Árvore-chão guardiã de memórias: nossa ancestralidade guardada na história das nossas famílias

Ilustração: Leandra Gonçalves 

Somos o fruto de uma árvore cheia de histórias, que brota de um chão fértil aprofundando suas raízes e erguendo os galhos em direção ao sol. Galhos, folhas e frutos que se alimentam de uma mesma fonte de vida.

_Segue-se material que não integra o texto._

Lemma insert_columns_eq c s :
  rmatch insert_flags insert_columns accept c s
  = match columns_at s with
    | Some (cols, rest) => Some ((2, cols) :: c, rest)
    | None => None
    end.
Proof.
  unfold insert_columns, columns_at. cbn [seqs].
  rewrite rmatch_seq, rmatch_lit.
  destruct s as [|x s1]; [reflexivity|].
  rewrite lit_eq_caseless by reflexivity. rewrite (N.eqb_sym LPAREN x).
  destruct (N.eqb x LPAREN); [|reflexivity].
  rewrite rmatch_seq, rmatch_grp, rmatch_plus_cls.
  destruct s1 as [|y s2]; [reflexivity|].
  cbn [take_by lstrip_by]. destruct (not_char RPAREN y) eqn:Hy; [|reflexivity].
  rewrite greedy_run_longest.
  - rewrite rmatch_lit.
    pose proof (firstn_take_by (not_char RPAREN) (y :: s2)) as Hf.
    cbn [take_by lstrip_by] in Hf. rewrite Hy in Hf. rewrite Hf.
    pose proof (lstrip_by_head (not_char RPAREN) s2) as Hh.
    destruct (lstrip_by (not_char RPAREN) s2) as [|z rest]; [reflexivity|].
    cbn [head_not] in Hh. unfold not_char in Hh.
    rewrite negb_involutive in Hh. apply N.eqb_eq in Hh; subst z.
    reflexivity.
  - intros c0 z t0 Hz. rewrite rmatch_lit, lit_eq_caseless by reflexivity.
    unfold not_char in Hz. apply negb_true_iff in Hz.
    now rewrite N.eqb_sym, Hz.
Qed.

Lemma insert_after_name_eq c s :
  rmatch insert_flags insert_after_name accept c s
  = match columns_at (lstrip_by is_space (drop_backtick s)) with
    | Some (cols, rest) => Some ((2, cols) :: c, rest)
    | None => None
    end.
Proof.
  assert (Hsp : forall c0 s0,
    rmatch insert_flags (Seq (Star true (Cls is_space)) insert_columns)
      accept c0 s0
    = match columns_at (lstrip_by is_space s0) with
      | Some (cols, rest) => Some ((2, cols) :: c0, rest)
      | None => None
      end).
  { intros c0 s0. rewrite rmatch_seq, rmatch_star_cls, greedy_run_longest.
    - apply insert_columns_eq.
    - intros c1 x t Hx. rewrite insert_columns_eq. unfold columns_at.
      destruct (space_is_plain x Hx) as [H40 _].
      rewrite N.eqb_sym, H40. reflexivity. }
  unfold insert_after_name. cbn [seqs].
  rewrite rmatch_seq, rmatch_opt, rmatch_lit.
  destruct s as [|x t].
  - cbn [or_else drop_backtick]. apply Hsp.
  - rewrite lit_eq_caseless by reflexivity. rewrite (N.eqb_sym BACKTICK x).
    cbn [drop_backtick].
    destruct (N.eqb_spec x BACKTICK) as [->|Hx].
    + rewrite !Hsp. cbn [lstrip_by]. 
      change (is_space BACKTICK) with false. cbn iota.
      change (columns_at (BACKTICK :: t)) with (@None (str * str)).
      apply or_else_none_r.
    + cbn [or_else]. apply Hsp.
Qed.

Lemma insert_after_name_word c x t :
  is_word x = true -> rmatch insert_flags insert_after_name accept c (x :: t) = None.
Proof.
  intros Hx. rewrite insert_after_name_eq.
  destruct (word_is_plain x Hx) as [Hb [Hs H40]].
  cbn [drop_backtick]. rewrite Hb. cbn [lstrip_by]. rewrite Hs.
  unfold columns_at. now rewrite H40.
Qed.

Lemma insert_name_eq c s :
  rmatch insert_flags
    (Seq (Grp 1 (Plus true (Cls is_word))) insert_after_name) accept c s
  = match take_by is_word s with
    | [] => None
    | (_ :: _) as name =>
        match columns_at (lstrip_by is_space
                            (drop_backtick (lstrip_by is_word s))) with
        | Some (cols, rest) => Some ((2, cols) :: (1, name) :: c, rest)
        | None => None
        end
    end.
Proof.
  rewrite rmatch_seq, rmatch_grp, rmatch_plus_cls.
  destruct s as [|x t]; [reflexivity|].
  cbn [take_by lstrip_by]. destruct (is_word x) eqn:Hx; [|reflexivity].
  rewrite greedy_run_longest.
  - rewrite insert_after_name_eq.
    pose proof (firstn_take_by is_word (x :: t)) as Hf.
    cbn [take_by lstrip_by] in Hf. rewrite Hx in Hf. rewrite Hf.
    reflexivity.
  - intros c0 y t0 Hy. now apply insert_after_name_word.
Qed.

Lemma match_here_insert (s : str) :
  match_here insert_flags insert_re s
  = match insert_statement s with
    | Some (name, cols, rest) => Some ([(2, cols); (1, name)], rest)
    | None => None
    end.
Proof.
  unfold match_here, insert_re, insert_statement. cbn [seqs].
  rewrite rmatch_seq, rmatch_lits.
  destruct (lit_prefix insert_flags (u "INSERT INTO ") s) as [s1|];
    [|reflexivity].
  rewrite rmatch_seq, rmatch_opt, rmatch_lit.
  assert (Hgo : forall s2,
    rmatch insert_flags
      (Seq (Grp 1 (Plus true (Cls is_word))) insert_after_name) accept [] s2
    = match take_by is_word s2 with
      | [] => None
      | _ :: _ =>
          match columns_at (lstrip_by is_space
                              (drop_backtick (lstrip_by is_word s2))) with
          | Some (cols, rest) =>
              Some ([(2, cols); (1, take_by is_word s2)], rest)
          | None => None
          end
      end).
  { intros s2. rewrite insert_name_eq.
    destruct (take_by is_word s2); [reflexivity|].
    now destruct (columns_at _) as [[cols rest]|]. }
  destruct s1 as [|x t].
  - cbn [or_else drop_backtick]. rewrite Hgo. reflexivity.
  - rewrite lit_eq_caseless by reflexivity. rewrite (N.eqb_sym BACKTICK x).
    cbn [drop_backtick].
    destruct (N.eqb_spec x BACKTICK) as [->|Hx].
    + rewrite !Hgo.
      change (take_by is_word (BACKTICK :: t)) with (@nil char).
      rewrite or_else_none_r.
      destruct (take_by is_word t); [reflexivity|].
      now destruct (columns_at _) as [[cols rest]|].
    + cbn [or_else]. rewrite Hgo.
      destruct (take_by is_word (x :: t)); [reflexivity|].
      now destruct (columns_at _) as [[cols rest]|].
Qed.
(** ** The pattern of the INSERT statement, as a shape of the text *)

Lemma take_by_forallb p (s : str) : forallb p (take_by p s) = true.
Proof.
  induction s as [|x t IH]; [reflexivity|].
  cbn [take_by]. destruct (p x) eqn:Hp; [|reflexivity].
  simpl; now rewrite Hp.
Qed.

Assim é a nossa família e a história dos nossos ancestrais – somos entrelaçados por um fio invisível que vai tecendo a nossa existência no presente, alimentada pelo passado e construindo o futuro.

Quando um fruto dessa árvore cai no chão, nasce naquele lugar um novo ser que carrega consigo as características da sua origem. Carregamos de nossos ancestrais a cor da nossa pele, a estrutura dos nossos cabelos, o formato do nosso corpo, o nosso modo de pensar, nossas crenças, hábitos e uma memória que, às vezes, ainda não é possível acessar ou compreender. Nossos ancestrais são a árvore-chão que guarda as memórias de muitas vidas que vieram antes de nós e nos dão a direção de como seguir nossa jornada.

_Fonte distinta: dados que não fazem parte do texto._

Lemma contribution_percentages_positive (d : gmap ContributionType Z) :
  0 < dict_sum d -> nonneg d ->
  exists pcts,
    contribution_percentages_of d = Ok pcts /\
    (forall k, d !! k = None -> pcts !! k = None) /\
    (forall k c, d !! k = Some c ->
       exists p, percentage c (dict_sum d) = Ok (PyFloat.Finite p) /\
                 pcts !! k = Some (PyFloat.Finite p) /\
                 (Qabs (p - 100 * (inject_Z c / inject_Z (dict_sum d)))
                  <= (1 # 20) + 102 * half_ulp)%Q /\
                 exists n, PyFloat.round64 (inject_Z n / 10) = PyFloat.Finite p /\
                           0 <= n <= 1000 /\
                           (Qabs (inject_Z n / 10 - 100 * (inject_Z c / inject_Z (dict_sum d)))
                            <= (1 # 20) + 101 * half_ulp)%Q) /\
    (Qabs (percentages_total pcts - 100) <= (7 # 20) + (1 # 100000000000))%Q.
Proof.
  intros HT Hd. unfold contribution_percentages_of.
  destruct (Z.ltb_spec 0 (dict_sum d)) as [_ | Hle]; [| lia].
  set (T := dict_sum d) in *.
  assert (Hperc : forall k c, d !! k = Some c ->
            exists p, percentage c T = Ok (PyFloat.Finite p) /\
              (Qabs (p - 100 * (inject_Z c / inject_Z T)) <= (1 # 20) + 102 * half_ulp)%Q).
  { intros k c Hk. apply percentage_err; [| exact HT]. split; [exact (Hd k c Hk) |].
    rewrite <- (lookup_count_of d k c Hk). apply count_le_sum, Hd. }
  assert (Hrange : forall k c, d !! k = Some c -> 0 <= c <= T).
  { intros k c Hk. split; [exact (Hd k c Hk) |].
    rewrite <- (lookup_count_of d k c Hk). apply count_le_sum, Hd. }
  destruct (percentages_loop T (map_to_list d) ∅ (NoDup_fst_map_to_list d))
    as (pcts & Hloop & Hin & Hout).
  { intros k c Hkc. apply elem_of_map_to_list in Hkc.
    destruct (Hperc k c Hkc) as (p & Hp & _). eauto. }
  assert (Hnone : forall k, d !! k = None -> pcts !! k = None).
  { intros k Hk. rewrite Hout; [apply lookup_empty |].
    intros Hmem. apply list_elem_of_fmap in Hmem as ([k' c] & -> & Hkc).
    apply elem_of_map_to_list in Hkc. simpl in Hk. congruence. }
  assert (Hsome : forall k c, d !! k = Some c ->
            exists p, percentage c T = Ok (PyFloat.Finite p) /\
                      pcts !! k = Some (PyFloat.Finite p) /\
                      (Qabs (p - 100 * (inject_Z c / inject_Z T)) <= (1 # 20) + 102 * half_ulp)%Q).
  { intros k c Hk. destruct (Hperc k c Hk) as (p & Hp & Herr). exists p.
    split; [exact Hp |]. split; [| exact Herr].
    rewrite (Hin k c) by (apply elem_of_map_to_list; exact Hk).
    unfold percentage_value. rewrite Hp. reflexivity. }
  assert (Htenth : forall k c, d !! k = Some c ->
            exists p, percentage c T = Ok (PyFloat.Finite p) /\
                      pcts !! k = Some (PyFloat.Finite p) /\
                      (Qabs (p - 100 * (inject_Z c / inject_Z T)) <= (1 # 20) + 102 * half_ulp)%Q /\
                      exists n, PyFloat.round64 (inject_Z n / 10) = PyFloat.Finite p /\
                                0 <= n <= 1000 /\
                                (Qabs (inject_Z n / 10 - 100 * (inject_Z c / inject_Z T))
                                 <= (1 # 20) + 101 * half_ulp)%Q).
  { intros k c Hk. destruct (Hsome k c Hk) as (p & Hp & Hpk & Herr).
    destruct (percentage_tenths c T (Hrange k c Hk) HT) as (n & p' & Hp' & Hr & Hn & Hnerr & _).
    assert (p' = p) by congruence. subst p'.
    exists p. split; [exact Hp |]. split; [exact Hpk |]. split; [exact Herr |].
    exists n. split; [exact Hr |]. split; [exact Hn | exact Hnerr]. }
  exists pcts. split; [exact Hloop |]. split; [exact Hnone |]. split; [exact Htenth |].
  assert (Hk : forall k,
            (Qabs (percent_of pcts k - 100 * (inject_Z (count_of d k) / inject_Z T))
             <= (1 # 20) + 102 * half_ulp)%Q).
  { intros k. unfold percent_of, count_of. destruct (d !! k) as [c|] eqn:Hdk.
    - destruct (Hsome k c Hdk) as (p & _ & -> & Herr). exact Herr.
    - rewrite (Hnone k Hdk). cbv beta iota delta [from_option].
      assert (H0 : (inject_Z 0 / inject_Z T == 0)%Q)
        by (unfold Qdiv; change (inject_Z 0) with 0%Q; apply Qmult_0_l).
      rewrite H0. apply Qabs_Qle_condition. unfold half_ulp. lra. }
  pose proof (sum_of_errors (percent_of pcts)
                (fun k => (inject_Z (count_of d k) / inject_Z T)%Q)
                ((1 # 20) + 102 * half_ulp)%Q ContributionType_values Hk) as Hsum.
  rewrite (sum_of_fractions (count_of d) T ContributionType_values) in Hsum.
  rewrite <- dict_sum_by_category in Hsum. fold T in Hsum.
  assert (HTq : (0 < inject_Z T)%Q) by (change 0%Q with (inject_Z 0); rewrite <- Zlt_Qlt; exact HT).
  assert (Hone : (inject_Z T / inject_Z T == 1)%Q) by (field; lra).
  rewrite Hone in Hsum.
  change (fold_right Qplus 0%Q (map (percent_of pcts) ContributionType_values))
    with (percentages_total pcts) in Hsum.
  change (inject_Z (Z.of_nat (length ContributionType_values))) with 7%Q in Hsum.
  apply Qabs_Qle_condition in Hsum. apply Qabs_Qle_condition.
  unfold half_ulp in Hsum. lra.
Qed.

(** The contribution counters of every repository of an analyzer the
    program builds are non-negative. *)
Lemma analyzed_nonneg (self : GitAnalyzer.t) :
  analyzed self ->
  forall repo, repo ∈ GitAnalyzer._repos self -> nonneg (RepoStats.contribution_types repo).
Proof.
  induction 1 as [author_email author_name | W self repo_path _ IH].
  - intros repo Hin. apply elem_of_nil in Hin. contradiction.
  - apply analyze_repo_keeps_nonneg, IH.
Qed.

“Se posso colocar-me de pé é porque minhas costas estão apoiadas em minhas ancestrais”. Esse provérbio yorubá é apresentado por Ida Mara Freire, mulher negra, pedagoga e especialista em dança, em seu texto Tecelãs da Existência ao narrar a história de sua família. Ela nos conta como a nossa ancestralidade é um fio invisível que vai entrelaçando as nossas vidas com as das nossas avós e avôs, tias e tios, irmãs, irmãos, pais e as nossas mães. Nossa família é como um novelo de lã que vai tecendo a forma como nos colocamos no mundo.

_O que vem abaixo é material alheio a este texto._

(** * ChatLab filter preview: block navigation, result projection,
      token estimate and session picker

    A shallow embedding of the Vue components of the filter tab and of
    two neighbours:

    - [PreviewPanel.vue]: the block index pane, the message pane, the
      handlers [selectBlock], [goToNextBlock], [goToPrevBlock], the two
      watchers, the two [setTimeout] callbacks and the row labels;
    - [FilterTab.vue]: the computed values [estimatedTokens] and
      [tokenStatus], and the run of a filter from the click to the
      settled call;
    - [SessionPanel.vue]: the flattened list and the selection set with
      [toggleSession], [selectDate] and [isDateFullySelected];
    - [ConditionPanel.vue]: the keyword and sender lists;
    - the updater of the main process: the version comparison and the
      handlers of the update events;
    - [ImportPresetModal.vue]: the groups of remote presets.

    JavaScript numbers that hold identifiers, indices, counts and
    timestamps are integers and are modelled by [Z].  The only
    non-integer arithmetic, [totalChars * 1.5], is modelled by the
    binary64 product: the exact rational product rounded to the nearest
    number with a 53-bit significand, ties to even.  It is exact as
    long as [3 * |totalChars| <= 2^53]. *)

From Stdlib Require Import ZArith QArith Qround Lia DecimalString Ascii.
From stdpp Require Import base decidable option list gmap strings.

Local Open Scope Z_scope.

(** ** JavaScript values *)

(** The result of an expression that yields an object, [null] or
    [undefined].  Both absent values are falsy; only [ref] is truthy. *)
Inductive jsref (A : Type) : Type :=
  | null
  | undefined
  | ref (a : A).
Arguments null {A}.
Arguments undefined {A}.
Arguments ref {A} a.

Definition truthy {A} (v : jsref A) : bool :=
  match v with
  | ref _ => true
  | _ => false
  end.

(** [arr[i]] for an integer [i]: [undefined] outside [0, arr.length). *)
Definition js_index {A} (arr : list A) (i : Z) : jsref A :=
  if decide (0 <= i) then
    match arr !! Z.to_nat i with
    | Some a => ref a
    | None => undefined
    end
  else undefined.

(** [arr.length] as an integer. *)
Definition js_length {A} (arr : list A) : Z := Z.of_nat (length arr).

(** [String(n)] and the interpolation of an integer in a template
    literal: decimal digits, with a leading minus sign when negative. *)
Definition js_toString (n : Z) : string :=
  NilZero.string_of_int (Z.to_int n).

Olhar essas histórias requer coragem e um mergulho profundo em nossas raízes para compreender quem somos. Saber de onde viemos é o primeiro passo para construirmos nossas estratégias de existência. Assim como o nosso povo possui grandes nomes como Aqualtune, Dandara, Zumbi, Luiz Gama, N´zinga e tantos outros que a história dita oficial não nos conta, os registros dos nossos antepassados também foram apagados, como o nome, sobrenome e a terra de onde vieram. 

O apagamento da nossa memória é uma estratégia da colonização! Glória Greice, nossa colunista do Portal Black Fem, em seu artigo ‘Me recuso a carregar o nome do opressor’, narra sua história de buscar pelos significados e origens dos seus sobrenomes e nos conta o quanto ainda carregamos os nomes dos colonizadores. Este é um processo de embranquecimento das nossas memórias que nos afasta das nossas origens africanas e dos povos originários (indígenas).

É preciso reconhecer que em nossas famílias também experimentamos histórias de luta, resistências, afetos e tradições em que é preciso honrar as escolhas daqueles que vieram antes de nós. Honrar significa tratar com respeito e reverência, pois nem todas as escolhas são fáceis e nos alegram. Muitas vezes, nossas relações familiares são conflituosas e expõem nossas dores, vulnerabilidades e traumas. Contudo, nossos mais velhos são as raízes que nos deram a vida e nos dão força para construir as nossas histórias. Até mesmo para acolher o que foi construído até aqui e mudar a rota. 

Desenhar a árvore da nossa ancestralidade pode ser uma maneira poderosa de mapear as histórias das nossas famílias. Procurar saber quem foram as nossas avós e avôs; como foi a infância dos nossos pais. Buscar por certidões de nascimento e outros documentos que podem revelar um mundo desconhecido. Nesse movimento, observar os nossos nomes e sobrenomes, seus significados e de onde vieram. Perguntar aos mais velhos os caminhos que percorreram pela vida – onde nasceram, por onde andaram, seus sonhos, o que construíram. Suas histórias sobre a infância, seus amores e desafetos. As músicas preferidas, a flor que encanta os seus olhos. Aquela receita de bolo da tarde e a forma de passar o café.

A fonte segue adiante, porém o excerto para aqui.